What is expected: Of all the entries below, retype only the lines from the one with "all: nothing checks" through the one with "presence_validated Demo.rt Demo.client", exactly as they appear.

- - - - -

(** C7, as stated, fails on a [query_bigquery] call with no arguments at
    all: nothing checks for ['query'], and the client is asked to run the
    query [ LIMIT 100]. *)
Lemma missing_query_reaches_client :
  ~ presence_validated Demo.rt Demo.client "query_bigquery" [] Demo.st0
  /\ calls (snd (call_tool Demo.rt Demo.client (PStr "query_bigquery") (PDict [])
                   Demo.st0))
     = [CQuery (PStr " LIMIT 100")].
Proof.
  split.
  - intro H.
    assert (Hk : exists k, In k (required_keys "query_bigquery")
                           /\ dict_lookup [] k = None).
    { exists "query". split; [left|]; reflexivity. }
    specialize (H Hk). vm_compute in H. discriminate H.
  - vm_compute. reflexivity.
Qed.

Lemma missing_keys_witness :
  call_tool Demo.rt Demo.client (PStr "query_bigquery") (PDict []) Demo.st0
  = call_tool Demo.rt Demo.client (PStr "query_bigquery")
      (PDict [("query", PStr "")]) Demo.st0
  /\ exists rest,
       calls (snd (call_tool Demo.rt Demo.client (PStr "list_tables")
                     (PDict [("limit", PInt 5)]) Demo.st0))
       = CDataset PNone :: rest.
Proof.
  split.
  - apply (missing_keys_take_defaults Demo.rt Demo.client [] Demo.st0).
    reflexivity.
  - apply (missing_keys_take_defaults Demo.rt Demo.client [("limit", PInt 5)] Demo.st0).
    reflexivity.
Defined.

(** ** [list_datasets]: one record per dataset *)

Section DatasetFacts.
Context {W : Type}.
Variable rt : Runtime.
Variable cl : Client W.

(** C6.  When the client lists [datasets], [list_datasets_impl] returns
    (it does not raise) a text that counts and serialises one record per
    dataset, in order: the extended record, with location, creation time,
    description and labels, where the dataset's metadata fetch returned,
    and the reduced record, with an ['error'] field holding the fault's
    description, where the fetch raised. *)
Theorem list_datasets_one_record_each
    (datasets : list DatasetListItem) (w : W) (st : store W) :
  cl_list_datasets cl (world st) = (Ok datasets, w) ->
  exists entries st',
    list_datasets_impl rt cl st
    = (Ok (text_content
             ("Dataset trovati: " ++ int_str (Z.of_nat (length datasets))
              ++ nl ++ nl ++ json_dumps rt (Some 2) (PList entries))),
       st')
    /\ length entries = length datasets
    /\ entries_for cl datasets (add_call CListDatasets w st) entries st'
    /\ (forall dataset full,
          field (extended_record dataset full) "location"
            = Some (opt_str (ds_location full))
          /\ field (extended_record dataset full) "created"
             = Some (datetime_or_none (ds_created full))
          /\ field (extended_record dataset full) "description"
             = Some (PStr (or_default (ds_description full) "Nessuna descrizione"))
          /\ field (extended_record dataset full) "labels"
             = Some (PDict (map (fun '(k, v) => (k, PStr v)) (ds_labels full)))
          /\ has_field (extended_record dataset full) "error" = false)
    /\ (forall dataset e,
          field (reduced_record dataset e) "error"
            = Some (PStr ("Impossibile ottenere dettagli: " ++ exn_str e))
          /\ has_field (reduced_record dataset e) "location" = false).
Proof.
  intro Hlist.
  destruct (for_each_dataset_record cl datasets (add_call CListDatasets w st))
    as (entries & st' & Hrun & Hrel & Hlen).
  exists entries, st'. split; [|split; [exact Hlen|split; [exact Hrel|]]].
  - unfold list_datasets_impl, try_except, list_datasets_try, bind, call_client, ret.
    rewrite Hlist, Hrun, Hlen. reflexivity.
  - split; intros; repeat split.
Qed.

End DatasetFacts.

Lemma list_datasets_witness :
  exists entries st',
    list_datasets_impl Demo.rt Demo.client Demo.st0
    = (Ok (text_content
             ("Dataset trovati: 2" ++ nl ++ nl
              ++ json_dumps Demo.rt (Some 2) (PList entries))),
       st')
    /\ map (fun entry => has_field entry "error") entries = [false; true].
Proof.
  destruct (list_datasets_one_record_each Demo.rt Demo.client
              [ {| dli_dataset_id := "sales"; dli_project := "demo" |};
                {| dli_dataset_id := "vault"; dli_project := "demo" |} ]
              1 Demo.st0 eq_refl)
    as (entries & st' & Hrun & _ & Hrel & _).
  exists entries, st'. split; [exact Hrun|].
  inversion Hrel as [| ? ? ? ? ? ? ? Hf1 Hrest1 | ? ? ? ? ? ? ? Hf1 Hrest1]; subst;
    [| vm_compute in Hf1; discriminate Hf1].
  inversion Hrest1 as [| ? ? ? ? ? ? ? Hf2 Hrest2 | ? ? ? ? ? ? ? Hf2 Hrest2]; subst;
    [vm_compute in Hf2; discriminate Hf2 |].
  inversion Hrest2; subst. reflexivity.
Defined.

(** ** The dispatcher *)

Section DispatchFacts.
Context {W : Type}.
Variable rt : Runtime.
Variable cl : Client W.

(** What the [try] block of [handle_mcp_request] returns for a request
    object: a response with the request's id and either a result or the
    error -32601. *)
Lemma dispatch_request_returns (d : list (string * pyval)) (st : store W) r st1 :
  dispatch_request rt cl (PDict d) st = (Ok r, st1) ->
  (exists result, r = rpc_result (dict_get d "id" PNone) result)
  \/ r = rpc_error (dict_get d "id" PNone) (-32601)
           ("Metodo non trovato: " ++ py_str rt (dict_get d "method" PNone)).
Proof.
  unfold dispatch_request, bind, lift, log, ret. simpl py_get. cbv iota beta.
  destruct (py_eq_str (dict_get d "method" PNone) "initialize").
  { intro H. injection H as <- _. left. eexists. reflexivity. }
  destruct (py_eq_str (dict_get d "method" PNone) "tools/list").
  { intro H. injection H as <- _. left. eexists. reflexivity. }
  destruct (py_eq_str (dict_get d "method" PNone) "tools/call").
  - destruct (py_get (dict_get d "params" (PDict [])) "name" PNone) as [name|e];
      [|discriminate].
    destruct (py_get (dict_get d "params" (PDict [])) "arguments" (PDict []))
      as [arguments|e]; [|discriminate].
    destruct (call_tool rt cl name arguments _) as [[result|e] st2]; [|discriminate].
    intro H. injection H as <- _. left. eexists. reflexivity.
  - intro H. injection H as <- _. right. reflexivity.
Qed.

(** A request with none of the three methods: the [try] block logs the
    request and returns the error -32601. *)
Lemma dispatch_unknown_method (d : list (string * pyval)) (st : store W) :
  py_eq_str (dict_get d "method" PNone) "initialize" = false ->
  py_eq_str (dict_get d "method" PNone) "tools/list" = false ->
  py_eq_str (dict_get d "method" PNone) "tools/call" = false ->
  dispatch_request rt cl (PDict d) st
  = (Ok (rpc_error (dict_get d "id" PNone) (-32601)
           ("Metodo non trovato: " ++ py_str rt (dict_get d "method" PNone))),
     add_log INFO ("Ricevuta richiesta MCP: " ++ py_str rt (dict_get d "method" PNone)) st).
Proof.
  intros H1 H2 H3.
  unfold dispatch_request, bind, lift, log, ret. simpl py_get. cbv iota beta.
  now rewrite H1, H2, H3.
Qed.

- - - - -

Answer to this exercise:
    all: nothing checks for ['query'], and the client is asked to run the
    query [ LIMIT 100]. *)
Lemma missing_query_reaches_client :
  ~ presence_validated Demo.rt Demo.client "query_bigquery" [] Demo.st0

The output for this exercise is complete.